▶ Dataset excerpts
§
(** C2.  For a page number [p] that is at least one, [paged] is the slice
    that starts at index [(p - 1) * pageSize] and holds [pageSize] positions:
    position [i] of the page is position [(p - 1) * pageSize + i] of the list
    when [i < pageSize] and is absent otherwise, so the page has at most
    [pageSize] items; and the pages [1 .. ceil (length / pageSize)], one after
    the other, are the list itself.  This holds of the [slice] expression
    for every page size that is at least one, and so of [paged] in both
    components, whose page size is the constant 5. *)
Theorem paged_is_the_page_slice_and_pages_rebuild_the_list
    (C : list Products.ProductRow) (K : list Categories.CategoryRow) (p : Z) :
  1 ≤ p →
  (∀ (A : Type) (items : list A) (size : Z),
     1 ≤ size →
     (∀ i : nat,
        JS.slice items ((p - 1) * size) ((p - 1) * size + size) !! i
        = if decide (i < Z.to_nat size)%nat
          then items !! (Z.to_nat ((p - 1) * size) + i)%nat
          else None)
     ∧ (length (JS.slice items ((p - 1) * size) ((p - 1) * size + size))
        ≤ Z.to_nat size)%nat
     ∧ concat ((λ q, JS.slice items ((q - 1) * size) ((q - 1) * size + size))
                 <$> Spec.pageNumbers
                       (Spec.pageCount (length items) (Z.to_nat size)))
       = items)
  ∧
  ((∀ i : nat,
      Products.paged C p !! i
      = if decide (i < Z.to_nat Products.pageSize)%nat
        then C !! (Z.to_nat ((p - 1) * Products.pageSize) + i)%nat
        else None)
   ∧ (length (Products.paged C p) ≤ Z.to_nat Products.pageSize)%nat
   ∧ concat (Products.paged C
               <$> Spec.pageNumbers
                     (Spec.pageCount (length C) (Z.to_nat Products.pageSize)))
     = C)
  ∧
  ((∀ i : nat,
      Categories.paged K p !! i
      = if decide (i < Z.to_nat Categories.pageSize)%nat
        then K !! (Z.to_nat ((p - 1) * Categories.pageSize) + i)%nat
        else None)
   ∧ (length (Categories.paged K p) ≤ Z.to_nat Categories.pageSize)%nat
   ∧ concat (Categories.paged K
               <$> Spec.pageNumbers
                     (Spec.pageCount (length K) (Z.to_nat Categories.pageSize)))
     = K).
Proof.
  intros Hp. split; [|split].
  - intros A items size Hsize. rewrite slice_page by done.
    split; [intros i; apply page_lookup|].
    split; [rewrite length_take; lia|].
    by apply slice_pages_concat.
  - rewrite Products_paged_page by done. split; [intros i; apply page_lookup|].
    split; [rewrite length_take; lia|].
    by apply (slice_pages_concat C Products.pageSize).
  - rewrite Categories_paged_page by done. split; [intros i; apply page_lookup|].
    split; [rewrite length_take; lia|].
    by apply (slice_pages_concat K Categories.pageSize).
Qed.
§
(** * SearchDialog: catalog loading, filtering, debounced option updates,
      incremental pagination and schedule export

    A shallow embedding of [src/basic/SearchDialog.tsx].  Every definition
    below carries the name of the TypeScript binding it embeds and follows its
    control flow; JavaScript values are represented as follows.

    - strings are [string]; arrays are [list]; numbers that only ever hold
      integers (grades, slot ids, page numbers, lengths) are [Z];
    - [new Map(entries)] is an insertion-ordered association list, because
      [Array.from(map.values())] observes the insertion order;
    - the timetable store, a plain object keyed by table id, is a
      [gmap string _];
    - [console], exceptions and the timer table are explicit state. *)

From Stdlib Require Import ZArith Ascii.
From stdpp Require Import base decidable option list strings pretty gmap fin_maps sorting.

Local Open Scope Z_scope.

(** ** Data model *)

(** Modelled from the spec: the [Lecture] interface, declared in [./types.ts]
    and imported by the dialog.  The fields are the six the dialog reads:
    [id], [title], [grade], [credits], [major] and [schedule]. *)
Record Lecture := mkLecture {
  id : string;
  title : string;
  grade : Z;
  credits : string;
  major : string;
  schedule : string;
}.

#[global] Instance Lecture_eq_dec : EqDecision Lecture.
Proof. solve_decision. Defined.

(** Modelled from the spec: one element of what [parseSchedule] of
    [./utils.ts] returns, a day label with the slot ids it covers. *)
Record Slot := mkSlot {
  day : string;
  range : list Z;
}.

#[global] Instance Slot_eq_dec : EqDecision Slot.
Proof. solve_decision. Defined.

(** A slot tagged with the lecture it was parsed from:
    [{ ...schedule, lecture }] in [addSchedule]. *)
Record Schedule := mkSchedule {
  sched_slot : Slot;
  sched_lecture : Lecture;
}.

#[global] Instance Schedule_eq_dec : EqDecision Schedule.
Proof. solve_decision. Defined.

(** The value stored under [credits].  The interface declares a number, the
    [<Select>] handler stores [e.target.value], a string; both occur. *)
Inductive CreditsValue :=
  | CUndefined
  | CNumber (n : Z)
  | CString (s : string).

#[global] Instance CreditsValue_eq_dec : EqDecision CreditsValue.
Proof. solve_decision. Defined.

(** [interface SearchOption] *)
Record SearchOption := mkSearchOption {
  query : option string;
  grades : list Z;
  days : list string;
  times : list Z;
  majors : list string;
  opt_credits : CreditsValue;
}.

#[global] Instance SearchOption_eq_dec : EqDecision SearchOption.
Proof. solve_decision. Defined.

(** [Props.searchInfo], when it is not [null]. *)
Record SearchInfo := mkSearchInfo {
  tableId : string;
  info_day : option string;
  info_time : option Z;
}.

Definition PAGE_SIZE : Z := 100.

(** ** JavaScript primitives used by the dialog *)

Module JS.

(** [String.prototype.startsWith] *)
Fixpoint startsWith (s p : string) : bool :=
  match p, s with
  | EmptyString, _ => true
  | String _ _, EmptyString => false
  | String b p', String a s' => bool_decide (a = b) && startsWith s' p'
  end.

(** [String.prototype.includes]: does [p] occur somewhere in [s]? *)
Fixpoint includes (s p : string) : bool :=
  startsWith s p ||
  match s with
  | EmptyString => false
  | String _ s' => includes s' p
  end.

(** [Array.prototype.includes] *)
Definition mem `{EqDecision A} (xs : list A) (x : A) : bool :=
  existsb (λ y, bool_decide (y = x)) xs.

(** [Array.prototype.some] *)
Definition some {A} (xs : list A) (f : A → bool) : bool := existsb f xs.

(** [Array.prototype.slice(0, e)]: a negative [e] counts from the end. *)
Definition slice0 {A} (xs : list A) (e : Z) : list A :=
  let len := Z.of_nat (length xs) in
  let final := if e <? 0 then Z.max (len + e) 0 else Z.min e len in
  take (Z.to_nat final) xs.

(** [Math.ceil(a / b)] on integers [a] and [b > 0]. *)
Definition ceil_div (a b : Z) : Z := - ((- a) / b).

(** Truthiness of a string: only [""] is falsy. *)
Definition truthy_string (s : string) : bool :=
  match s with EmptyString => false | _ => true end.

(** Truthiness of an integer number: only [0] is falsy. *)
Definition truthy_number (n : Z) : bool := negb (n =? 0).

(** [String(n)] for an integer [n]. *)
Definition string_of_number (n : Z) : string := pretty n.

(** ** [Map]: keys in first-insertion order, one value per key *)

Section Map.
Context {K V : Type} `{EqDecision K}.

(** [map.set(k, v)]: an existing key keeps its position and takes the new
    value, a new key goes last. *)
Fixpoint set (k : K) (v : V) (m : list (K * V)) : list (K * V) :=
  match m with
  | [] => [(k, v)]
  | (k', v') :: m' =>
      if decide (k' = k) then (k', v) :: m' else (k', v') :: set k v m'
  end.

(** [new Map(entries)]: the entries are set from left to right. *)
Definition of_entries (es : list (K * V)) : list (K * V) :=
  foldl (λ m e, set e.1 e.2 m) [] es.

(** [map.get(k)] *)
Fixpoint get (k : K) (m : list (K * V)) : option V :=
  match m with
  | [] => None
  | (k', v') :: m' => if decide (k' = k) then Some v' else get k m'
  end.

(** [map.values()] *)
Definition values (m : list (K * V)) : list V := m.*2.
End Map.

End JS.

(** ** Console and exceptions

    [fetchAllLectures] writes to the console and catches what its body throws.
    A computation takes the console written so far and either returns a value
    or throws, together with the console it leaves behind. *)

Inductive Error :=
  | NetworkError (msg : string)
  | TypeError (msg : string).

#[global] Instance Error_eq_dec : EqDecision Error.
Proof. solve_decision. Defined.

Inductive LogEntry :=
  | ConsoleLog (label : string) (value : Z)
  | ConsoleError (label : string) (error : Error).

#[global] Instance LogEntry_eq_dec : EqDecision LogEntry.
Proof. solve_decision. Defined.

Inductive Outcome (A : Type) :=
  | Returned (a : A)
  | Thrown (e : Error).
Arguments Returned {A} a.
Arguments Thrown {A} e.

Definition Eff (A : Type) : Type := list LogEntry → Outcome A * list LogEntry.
§
▶ Activity
Copy the stretch of the records above that runs from the line with "existsb f xs." through the line with "Definition truthy_string (s". Both end lines belong in the copy, and nothing else does.

▶ Task result
Definition some {A} (xs : list A) (f : A → bool) : bool := existsb f xs.

(** [Array.prototype.slice(0, e)]: a negative [e] counts from the end. *)
Definition slice0 {A} (xs : list A) (e : Z) : list A :=
  let len := Z.of_nat (length xs) in
  let final := if e <? 0 then Z.max (len + e) 0 else Z.min e len in
  take (Z.to_nat final) xs.

(** [Math.ceil(a / b)] on integers [a] and [b > 0]. *)
Definition ceil_div (a b : Z) : Z := - ((- a) / b).

(** Truthiness of a string: only [""] is falsy. *)
Definition truthy_string (s : string) : bool :=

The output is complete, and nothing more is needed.